O Brexit e o esgrouviado

Quando num referendo, movido pelo populismo e pela demagogia (e a ideia de que seria vencedora a opção europeia), os britânicos decidiram abandonar a União houve desde logo a ideia de que o futuro não seria simples. David Cameron, então primeiro-ministro, abandonou o lugar para Theresa May e um dos grandes opositores da Europa, Boris Johnson chegou aos Negócios Estrangeiros.

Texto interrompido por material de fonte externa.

(* ===== verification/BundleFacts.v ===== *)
(** * The round trip of a bundle

    Every validator of [Bundle] sees the same in a value and in the value with its
    properties sorted, so the text [encodeReproductionBundle] gives is one that
    [decodeReproductionBundle] accepts, for the sorted value. *)

From S2P Require Import Prelude JsNumber Utf16 JsData StrictJson Decode JsText StrictJsonFacts StrictJsonRoundtrip ModelTypes Canonical Descriptor ClientMessages Transport JsonText TransportFacts Reproduction BundleText Bundle BundleValues.

Create HintDb sorted.
Create Rewrite HintDb sorted.

(** ** What reads a property *)

Lemma getf_insert x o k : getf (insert_by by_name x o) k = getf (x :: o) k.
Proof.
  induction o as [|[k2 v2] o IH]; [done|]. destruct x as [k1 v1]. cbn [insert_by]. unfold by_name at 1. cbn [fst].
  destruct (compare_lists k1 k2) eqn:E; [done..|]. cbn [getf] in *. rewrite IH. case_bool_decide; case_bool_decide; try done. subst.
  by rewrite (proj2 (compare_lists_Eq k2 k2)) in E.
Qed.

Lemma getf_sorted o k : getf (sort_entries o) k = sort_keys (getf o k).
Proof.
  unfold sort_entries, sort_by. induction o as [|[k1 v1] o IH]; [done|]. cbn [map foldr]. rewrite getf_insert. cbn [getf fst snd]. rewrite IH. by case_bool_decide.
Qed.

Lemma getf_member o k v : NoDup (keys o) -> (k, v) ∈ o -> getf o k = v.
Proof.
  induction o as [|[k1 v1] o IH]; intros Hn Hin; [by apply not_elem_of_nil in Hin|]. cbn in Hn. apply NoDup_cons in Hn as [Hk Hn]. cbn [getf].
  apply elem_of_cons in Hin as [[= -> ->]|Hin]; [by rewrite bool_decide_eq_true_2|].
  rewrite bool_decide_eq_false_2; [by apply IH|]. intros ->. apply Hk. exact (list_elem_of_fmap_2 fst _ _ Hin).
Qed.

Lemma has_own_sorted o k : has_own (sort_entries o) k = has_own o k.
Proof. unfold has_own. apply bool_decide_ext. by rewrite sort_entries_keys. Qed.

Lemma is_str_sorted v s : is_str (sort_keys v) s = is_str v s.
Proof. by destruct v. Qed.

Lemma record_sorted w v : record_value w (sort_keys v) = sort_entries <$> record_value w v.
Proof. by destruct v. Qed.

Lemma own_data_sorted o k : own_data (sort_entries o) k = sort_keys <$> own_data o k.
Proof. unfold own_data. rewrite has_own_sorted, getf_sorted. by destruct (has_own o (lit k)). Qed.

Lemma sorted_names o : sort_by compare_lists (keys (sort_entries o)) = sort_by compare_lists (keys o).
Proof. apply (sort_by_perm_eq _ (fun a b => compare_lists_op a b) compare_lists_lt_gt); [|apply sort_entries_keys]. intros a b _ _. apply compare_lists_Eq. Qed.

Lemma exact_fields_sorted o names w : exact_fields (sort_entries o) names w = exact_fields o names w.
Proof. unfold exact_fields. by rewrite sorted_names. Qed.

Lemma text_value_sorted w p m v : text_value w p m (sort_keys v) = text_value w p m v.
Proof. by destruct v. Qed.

Lemma integer_value_sorted w a b v : integer_value w a b (sort_keys v) = integer_value w a b v.
Proof. by destruct v. Qed.

Lemma fmap_bind_res {E A B C} (r : res E A) (g : A -> B) (f : B -> res E C) : (g <$> r) ≫= f = r ≫= fun a => f (g a).
Proof. by destruct r. Qed.

Lemma bind_ext_res {E A B} (r : res E A) (f g : A -> res E B) : (forall a, f a = g a) -> r ≫= f = r ≫= g.
Proof. intros H. destruct r; [apply H|done]. Qed.

Lemma bind_cong_res {E A B} (r r' : res E A) (f g : A -> res E B) : r = r' -> (forall a, f a = g a) -> r ≫= f = r' ≫= g.
Proof. intros ->. apply bind_ext_res. Qed.

Lemma bind_fmap_cong_res {E A B C} (r' : res E B) (r : res E A) (g : A -> B) (f' : B -> res E C) (f : A -> res E C) :
  r' = g <$> r -> (forall a, f' (g a) = f a) -> r' ≫= f' = r ≫= f.
Proof. intros -> H. rewrite fmap_bind_res. by apply bind_ext_res. Qed.

#[export] Hint Resolve record_sorted own_data_sorted exact_fields_sorted text_value_sorted integer_value_sorted : sorted.
#[export] Hint Rewrite getf_sorted has_own_sorted is_str_sorted : sorted.

(** Goes through a validator on both sides. *)
Ltac sorted_step :=
  first
    [ done
    | solve [auto 1 with sorted nocore]
    | eapply bind_fmap_cong_res; [solve [auto 1 with sorted nocore]|intros ?]
    | match goal with |- (match sort_keys ?v with _ => _ end ≫= _) = _ =>
        apply (bind_fmap_cong_res _ _ (map sort_keys)); [solve [destruct v; try done; cbn [sort_keys]; rewrite length_map; by destruct (_ && _)]|intros ?] end
    | apply bind_cong_res; [|intros ?]
    | progress autorewrite with sorted
    | match goal with |- context [match sort_keys ?v with _ => _ end] => destruct v; cbn [sort_keys] end
    | match goal with |- (if ?b then _ else _) = (if ?b then _ else _) => destruct b end ].
Ltac sorted_same := repeat sorted_step.
Lemma entry_counted {A} (f : A -> ustring) (n : A -> Z) l k c :
  count_in (obj_of_entries (map (fun e => (f e, JStr (dec_of_Z (n e)))) l)) k = Some c -> c <> 0%N ->
  exists e, e ∈ l /\ f e = k /\ n e <> 0%Z.
Proof.
  unfold count_in. destruct (getf _ k) as [| | | | |s| |] eqn:E; try done. intros Hs Hc.
  apply getf_of_entries in E; [|done]. apply list_elem_of_fmap in E as (e & [= -> ->] & He).
  exists e. split_and!; [done|done|]. intros Hn. rewrite Hn in Hs. by injection Hs as <-.
Qed.

Lemma requirements_js_inv ids r r' : validateAcceptanceRequirements ids (requirements_js r) = Ok r' -> r' = r /\ admissible ids r.
Proof.
  intros [Ha (o & Ho & _ & H1 & H2)]%validate_Ok. destruct (requirements_fields r) as (o' & Ho' & _ & H1' & H2').
  rewrite Ho in Ho'. injection Ho' as <-. rewrite H1 in H1'. rewrite H2 in H2'. injection H1' as E1. injection H2' as E2.
  enough (r' = r) as -> by done. destruct r as [acts prs], r' as [acts' prs']. cbn in *. f_equal.
  - apply (list_fmap_eq_inj JStr); [by intros ? ? [= ->]|done].
  - apply (list_fmap_eq_inj (fun p => JArr [JStr p.1; JStr p.2])); [intros [] [] [= -> ->]; done|done].
Qed.
(** A call of an asynchronous computer is decided by the first of: the abort of
    the caller, the timer of the call, the timer of the wait inside, and the computer.
    If the caller aborts first or the timer of the call fires first, the signal the
    computer was given is aborted with that reason. If it is the timer of the wait, or
    a computer that comes late, the call ends with the deadline and, once its cleanup
    has run, that signal is never aborted. *)
Theorem invoke_exact deadline ms signal (i : invocation V X) :
  invoke_start signal None = Ok i ->
  let has_signal := bool_decide (signal <> None) in
  forall before e after, Forall (fun e => i_decisive has_signal e = false) before -> i_decisive has_signal e = true ->
  let final := invokeAsyncComputer deadline ms i (before ++ e :: after) in
  w_outcome (i_wait final) = Some (i_decided deadline ms e).1 /\
  (forall r, (i_decided deadline ms e).2 = Some r -> i_controller final = Some r) /\
  ((i_decided deadline ms e).2 = None -> head after = Some FinallyRuns -> i_controller final = None).
Proof.
  unfold invoke_start. intros H. cbv zeta. intros before e after Hb He. set (b := bool_decide (signal <> None)) in *.
  assert (i = fresh_invocation b) as -> by (destruct signal as [[r|]|]; [done| |]; by injection H as <-). clear H.
  pose proof (invocation_first deadline ms b e) as Hf. rewrite He in Hf. destruct Hf as [Hs Hc].
  assert (forall es : list (invocation_event V X), invokeAsyncComputer deadline ms (fresh_invocation b) (before ++ e :: es) =
    invokeAsyncComputer deadline ms (invoke_step deadline ms (fresh_invocation b) e) es) as Heq.
  { intros es. unfold invokeAsyncComputer. rewrite foldl_app. cbn [foldl].
    by rewrite (invocation_quiet deadline ms b before Hb : foldl _ _ _ = _). }
  rewrite Heq. destruct (invocation_forever deadline ms after _ _ Hs) as [(Ho & _) Hr].
  split; [exact Ho|]. split; [exact Hr|]. intros Hn Hh. destruct after as [|e' after]; [done|]. injection Hh as ->.
  set (j := invoke_step deadline ms (fresh_invocation b) e) in *. destruct Hs as [Hw _].
  assert (invoke_step deadline ms j FinallyRuns = Invocation (i_signal j) (i_outer j) false false (i_wait j)) as Hj.
  { destruct Hw as (Ho' & _). cbn [invoke_step]. by rewrite Ho'. }
  change (i_controller (invokeAsyncComputer deadline ms (invoke_step deadline ms j FinallyRuns) after) = None).
  rewrite detached_stays, Hj; [by rewrite <- Hn, <- Hc|].
  split; [by rewrite Hj|]. split; [by rewrite Hj|]. rewrite Hj. by eexists.
Qed.
End wait.
(** [None]: the loop is waiting for a message. *)
Definition replay_bound : run (option ReplayReport) := fun s =>
  let '(x, s') := replayLoop number_text foreign_code foreign_message foreign_object (e_duration env) (e_turns env) (rs_core s) in
  (match x with
   | Waiting => Ok None
   | Completed rep => Ok (Some rep)
   | Failed e _ => Err (ReplayFailed e)
   end, RunState (rs_cache s) (rs_binding s) (rs_scope s) (rs_acts s) s').

(** The [try] of [runNegotiatedReplay]. *)
Definition negotiated_try prepared (registration : ustring) : run (option ReplayReport) :=
  _ ← guarded (e_aborted env);
  _ ← guarded (e_send env);
  _ ← modify (act (RegistrationSent registration));
  decoded ← returned (first_reply (expectedDigest prepared));
  reply ← returned (reply_of decoded.2);
  authorization ← on_cache (authorizeReply prepared reply);
  _ ← guarded (e_authorized env);
  label ← bind prepared authorization;
  _ ← guarded (e_bound env);
  _ ← validateBinding (expectedDigest prepared) label;
  replay_bound.

(** [describeReplayFailure] of an error of the runner. *)
Definition describe_run (e : error) : ReplayFailure :=
  match e with
  | RunnerFailed e => Failure (runner_code_name (code e)) (re_message e) None
  | RegistrationFailed code _ message => Failure code message None
  | CacheFailed (DescriptorCacheError code message) => Failure (cache_code_name code) message None
  | CacheFailed (DecodeError e) | BindingFailed (BadDescriptor e) => Failure ($"replay_failed") (exn_message e) None
  | BindingFailed (Refused e) => Failure (binding_code_name (db_code e)) (db_message e) None
  | ReplayFailed e => describeReplayFailure foreign_code foreign_message e
  end.

Definition failed_report (rep : ReplayReport) (e : error) : ReplayReport :=
  Report (rr_interfaceDigest rep) (rr_durationMs rep) (rr_tracesStarted rep) (rr_tracesCompleted rep)
    (rr_statesReported rep) (rr_statesMatched rep) (rr_stepsCompleted rep) (rr_actionCounts rep)
    (rr_sequenceCounts rep) (rr_droppedActionEvents rep) (rr_droppedSequenceEvents rep) (rr_truncated rep)
    (Some (describe_run e)).

(** [recorder.report(error)] *)
Definition run_report (r : recorder) (e : error) : res exn ReplayReport :=
  rep ← report number_text foreign_code foreign_message (e_duration env) None r;
  mret (failed_report rep e).

Definition attach_run (e : error) (rep : ReplayReport) : option ReplayReport :=
  match e with ReplayFailed (Foreign x) => if foreign_object x then Some rep else None | _ => Some rep end.

Inductive run_outcome :=
| RunWaiting
| RunCompleted (rep : ReplayReport)
| RunFailed (e : error) (attached : option ReplayReport).

(** The cleanup: the first of its errors, after the disposal and the close. *)
Definition cleanup (s : run_state) : option error * run_state :=
  let '(disposal, s) :=
    if bool_decide (rs_binding s <> None) || rs_scope s then
      (match e_dispose env with
       | Some _ => Some (RunnerFailed (runnerError adapter_dispose_failed ($"adapter binding disposal failed")))
       | None => None
       end, act (if bool_decide (rs_binding s <> None) then BindingDisposed else ScopeDisposed) s)
    else (None, s) in
  (match disposal with
   | Some e => Some e
   | None => (fun x => ReplayFailed (Foreign x)) <$> e_close env
   end, act Closed s).

(** An error of [recorder.report] in the [catch] leaves the function at once. *)
Definition settle_run (r : res error (option ReplayReport)) (s : run_state) : run_outcome * run_state :=
  match r with
  | Ok None => (RunWaiting, s)
  | Ok (Some rep) =>
      let '(e, s) := cleanup s in
      (match e with
       | None => RunCompleted rep
       | Some e => RunFailed e (attach_run e (failed_report rep e))
       end, s)
  | Err e =>
      match run_report (c_recorder (rs_core s)) e with
      | Err e' => (RunFailed (ReplayFailed (Thrown e')) None, s)
      | Ok rep => (RunFailed e (attach_run e rep), (cleanup s).2)
      end
  end.

Definition runNegotiatedReplay prepared (registration : ustring) (s : run_state) : run_outcome * run_state :=
  let '(r, s) := negotiated_try prepared registration s in settle_run r s.

(** The variables of a run over an open transport. *)
Definition run_start prepared (t : tracker) (c : cache) : run_state :=
  RunState c None false [Connected] (new_core t (new_recorder (Some (expectedDigest prepared)))).

(** [prepareNegotiation], the registration line, [resolveTransport] and the run. The
    result also says which transport acts there were and what the cache holds. *)
Definition run_registration (base : object_t) (selection : NegotiatedAdapterSelection F) (opts : ReplayOptions)
    (t : tracker) (c : cache) : run_outcome * list run_act * cache :=
  let prepared :=
    match ordinary (validateReplayOptions opts) with
    | Err e => (Err e, c)
    | Ok _ => prepareNegotiation selection c
    end in
  match prepared with
  | (Err e, c) => (RunFailed e None, [], c)
  | (Ok (request, prepared), c) =>
      match encodeModelInterfaceRegistration number_text base request with
      | Err e => (RunFailed (ReplayFailed (Thrown e)) None, [], c)
      | Ok registration =>
          match e_ready env with
          | Some x => (RunFailed (ReplayFailed (Foreign x)) None, [Connected; Closed], c)
          | None =>
              let '(outcome, s) := runNegotiatedReplay prepared registration (run_start prepared t c) in
              (outcome, rs_acts s, rs_cache s)
          end
      end
  end.

Definition base_object (m : ClientMessage) : object_t :=
  match message_object m with JObj o => o | _ => [] end.

Definition runCallbackNegotiatedWithReport (traces : TraceGenerationConfig) (spec : option ApalacheSpec) :=
  run_registration (base_object (Register config traces spec)).

Definition runCallbackTracesWithReport (tracePaths : list ustring) :=
  run_registration (base_object (RegisterTraces config tracePaths)).
End environment.
End runner.
(* ===== verification/NegotiatedReport.v ===== *)
(** * Negotiated runs with a report

    [runCompiledReportReplay] of [src/src/negotiated.ts] and what is only used by it:
    the preparation of an asynchronous adapter, the reply it requires, its binding,
    and the cleanup that collects what fails. The waits are those of [Waits]: the
    environment gives how each of them ends. *)

From S2P Require Import Prelude JsNumber Utf16 JsData StrictJson JsText Decode ModelTypes Canonical Descriptor DescriptorFacts Digest Contract Requests Replies Protocol ClientMessages AdapterRegistry Negotiation DescriptorCache MatchedEvidence EvidenceFacts ReplayReport ReplayCore ReplayFacts Client DynamicBinding Waits Negotiated NegotiatedFacts.

(** ** Errors *)

Inductive report_error (X : Type) :=
| ReportRun (e : run_error X)
| ReportWait (e : wait_error X)
| ReplayThrownValueError (x : X)
| DisposeFailed (cause : wait_error X)
| ReplayCleanupError (cause : wait_error X)
| CleanupErrors (errors : list (report_error X)).
Arguments ReportRun {X} e.
Arguments ReportWait {X} e.
Arguments ReplayThrownValueError {X} x.
Arguments DisposeFailed {X} cause.
Arguments ReplayCleanupError {X} cause.
Arguments CleanupErrors {X} errors.
(** C5: isolation. Whatever a run ends with, an evaluation has a budget between one
    millisecond and that of the policy. The correct implementation is evaluated first,
    after the protected identities were observed to be the declared ones. A mutant is
    evaluated only after the correct implementation was accepted, while the signal is
    not aborted and the budget not spent, after the identities were observed again,
    and when every mutant that the path supports and that stands before it was
    evaluated, returned, and left a cleanup that is confirmed. *)
Theorem campaign_isolated input raw p env res calls pre scenario runMs cleanupMs post
    (H : runMutationCampaign number_text input raw p env [] = (res, calls))
    (Hcall : calls = pre ++ CallEvaluation scenario runMs cleanupMs :: post) :
  exists campaign policy, started input raw p env campaign policy /\
    (1 <= runMs <= eachBudgetMs policy)%Z /\ cleanupMs = cleanupBudgetMs policy /\
    match scenario with
    | CorrectCase => pre = [CallObserve (next_budget policy (ca_checked env))]
    | MutantCase m =>
        accepted_baseline p env /\
        exists done rest, selected_on p campaign = done ++ m :: rest /\ evaluated pre = done /\
          admitted number_text campaign policy (ca_cases env (length done)) /\
          forall j m', done !! j = Some m' -> exists row, left_clean number_text p m' (ca_cases env j) row
    end.
Proof.
  apply runMutationCampaign_ran in H. destruct res as [r|x]; cycle 1.
  { subst calls. apply Forall_app in H as [_ H]. by apply Forall_cons in H as [? _]. }
  destruct H as (campaign & policy & Hst & Hran). exists campaign, policy. split; [done|].
  pose proof (next_budget_range policy raw (ca_checked env) (st_policy _ _ _ _ _ _ Hst)) as [_ Hmin].
  destruct Hran as [r called _ _ _ _|r s reason calls Hbase Hran _ _ _].
  - destruct called; [|by destruct pre as [|? []]]. destruct pre as [|? [|? []]]; try done. by injection Hcall as <- <- <- <- _.
  - apply ran_calls in Hran as (tail & -> & Hall). destruct pre as [|x [|y pre]]; [done| |]; cbn in Hcall.
    + by injection Hcall as <- <- <- <- _.
    + injection Hcall as <- <- Ht. destruct (Hall _ _ _ _ _ Ht) as (done & m & rest & -> & Hsel & Hev & -> & -> & Hadm & Hbefore).
      split; [apply (next_budget_range _ _ _ (st_policy _ _ _ _ _ _ Hst))|]. split; [done|]. split; [done|].
      exists done, rest. by split_and!.
Qed.
(* ===== verification/FrameworkCatalog.v ===== *)
(** * The framework catalogue

    [src/src/framework-catalog.ts]: references to catalogues and components, platforms
    ([selection], [componentRef], [platform]) and the catalogue itself ([parseCatalog]).
    What a parsed document is read as are records; the frozen copies of the source have
    no counterpart. *)

From S2P Require Import Prelude JsNumber Utf16 JsData StrictJson JsText Decode Descriptor Transport Reproduction BundleText Bundle FrameworkText.

(** ** Identities *)

Record CatalogSelectionRef := MkSelection { cs_schemaVersion : ustring; cs_selectionKind : ustring; cs_selectionValue : ustring }.

Record dirty_content := MkDirty {
  dc_algorithm : ustring;
  dc_digest : ustring;
  dc_method : ustring;
  dc_includedPaths : list ustring;
  dc_excludedPaths : list (ustring * ustring) }.

Record ComponentRef := MkComponent {
  cf_componentId : ustring;
  cf_repository : ustring;
  cf_revision : ustring;
  cf_dirty : bool;
  cf_dirtyContent : option dirty_content }.

Record PlatformIdentity := MkPlatform {
  pl_os : ustring;
  pl_osRelease : ustring;
  pl_architecture : ustring;
  pl_backend : option ustring }.

Definition CATALOG_SCHEMA : string := "mirrors.framework-catalog/v1".

Definition selection (value : js) (path : ustring) : res framework_thrown CatalogSelectionRef :=
  item ← object_all value path ["schemaVersion"; "selectionKind"; "selectionValue"]%string;
  _ ← refuse_unless (is_str (getf item ($"schemaVersion")) CATALOG_SCHEMA && is_str (getf item ($"selectionKind")) "sha256") CatalogInvalid path;
  d ← digest (getf item ($"selectionValue")) (path ++ $".selectionValue");
  mret (MkSelection (lit CATALOG_SCHEMA) ($"sha256") d).

Definition text_of (v : js) : ustring := match v with JStr s => s | _ => [] end.

Definition excluded_path (path : ustring) (index : N) (entry : js) : res framework_thrown (ustring * ustring) :=
  let here := at_index (path ++ $".dirtyContent.excludedPaths") index in
  record ← object_all entry here ["path"; "reasonCode"]%string;
  let reason := getf record ($"reasonCode") in
  _ ← refuse_unless (one_of ["pre-existing-unrelated"; "evidence-output"; "build-output"; "planning-documentation"]%string reason)
        CatalogInvalid (here ++ $".reasonCode");
  p ← pathValue (getf record ($"path")) (here ++ $".path");
  mret (p, text_of reason).

Definition dirtyContent (value : js) (path : ustring) : res framework_thrown dirty_content :=
  dirty ← object_all value (path ++ $".dirtyContent") ["algorithm"; "digest"; "method"; "includedPaths"; "excludedPaths"]%string;
  let method := getf dirty ($"method") in
  _ ← refuse_unless (is_str (getf dirty ($"algorithm")) "sha256" && one_of ["git-diff-and-untracked-manifest-v1"; "filesystem-tree-v1"]%string method)
        CatalogInvalid (path ++ $".dirtyContent");
  named ← strings (getf dirty ($"includedPaths")) (path ++ $".dirtyContent.includedPaths") 4096;
  included ← mapMi (fun i s => pathValue (JStr s) (at_index (path ++ $".dirtyContent.includedPaths") i)) named;
  listed ← array (getf dirty ($"excludedPaths")) (path ++ $".dirtyContent.excludedPaths") 4096;
  excluded ← mapMi (excluded_path path) listed;
  d ← digest (getf dirty ($"digest")) (path ++ $".dirtyContent.digest");
  mret (MkDirty ($"sha256") d (text_of method) included excluded).

Definition is_revision (s : ustring) : bool := is_git_revision s.

Definition componentRef (value : js) (path : ustring) : res framework_thrown ComponentRef :=
  item ← object value path ["componentId"; "repository"; "revision"; "dirty"; "dirtyContent"]%string
           ["componentId"; "repository"; "revision"; "dirty"]%string;
  revision ← text (getf item ($"revision")) (path ++ $".revision");
  _ ← refuse_unless (is_revision revision) CatalogInvalid (path ++ $".revision");
  dirty ← match getf item ($"dirty") with JBool b => Ok b | _ => refuse CatalogInvalid (path ++ $".dirty") end;
  content ← (if dirty : bool then Some <$> dirtyContent (getf item ($"dirtyContent")) path
             else match getf item ($"dirtyContent") with
                  | JUndef => Ok None
                  | _ => refuse CatalogInvalid (path ++ $".dirtyContent")
                  end);
  componentId ← id (getf item ($"componentId")) (path ++ $".componentId");
  repository ← text (getf item ($"repository")) (path ++ $".repository");
  mret (MkComponent componentId repository revision dirty content).

(** A field that may be absent. *)
Definition absent_or {A} (v : js) (f : js -> res framework_thrown A) : res framework_thrown (option A) :=
  match v with JUndef => Ok None | _ => Some <$> f v end.

Definition platform (value : js) (path : ustring) : res framework_thrown PlatformIdentity :=
  item ← object value path ["os"; "osRelease"; "architecture"; "backend"]%string ["os"; "osRelease"; "architecture"]%string;
  os ← id (getf item ($"os")) (path ++ $".os");
  release ← id (getf item ($"osRelease")) (path ++ $".osRelease");
  architecture ← id (getf item ($"architecture")) (path ++ $".architecture");
  backend ← absent_or (getf item ($"backend")) (fun v => id v (path ++ $".backend"));
  mret (MkPlatform os release architecture backend).

(** ** The catalogue *)

Record catalog_component := MkCatalogComponent { cc_componentRef : ComponentRef; cc_name : ustring; cc_version : ustring }.

Record capability_constraint := MkConstraint {
  ct_constraintId : ustring;
  ct_factKind : ustring;
  ct_factId : ustring;
  ct_operator : ustring;
  ct_values : list ustring }.

Record capability := MkCapability {
  cb_capabilityId : ustring;
  cb_ownerComponentId : ustring;
  cb_declarationState : ustring;
  cb_constraints : list capability_constraint;
  cb_observations : list (ustring * (ustring * option ustring)) }.

Record dependency := MkDependency { dp_dependencyId : ustring; dp_version : option ustring; dp_className : ustring }.

Record distribution_profile := MkProfile {
  df_profileId : ustring;
  df_platform : PlatformIdentity;
  df_requiredCapabilityIds : list ustring;
  df_optionalCapabilityIds : list ustring;
  df_requiredObservationDimensions : list ustring;
  df_dependencies : list dependency }.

Este Boris, que se usasse o primeiro nome era um vulgar Alexander, nascido em Nova Iorque, mas de nacionalidade britânica (só em 2016 renunciou à dupla nacionalidade, pois era também norte-americano), é a meu ver a personalização do Brexit. Vejamos porquê

Olhem a sua cara. É um conservador (sempre o foi, desde que começou como jornalista no ‘The Times’ e depois no ‘The Daily Telegraph’) que pretende ter um aspeto de modernidade. Apesar de ser ferozmente contra a Europa, nas colunas que escreveu no ‘Telegraph’ e depois no ‘The Spectator’, defendeu muitas causas que arrepiaram os Tories, como casamento gay ou o uso da marijuana. À sua posição conservadora ele gostava de juntar a palavra ‘libertário’ embora acrescentasse que essa vertente era apenas um q.b. uma pitada.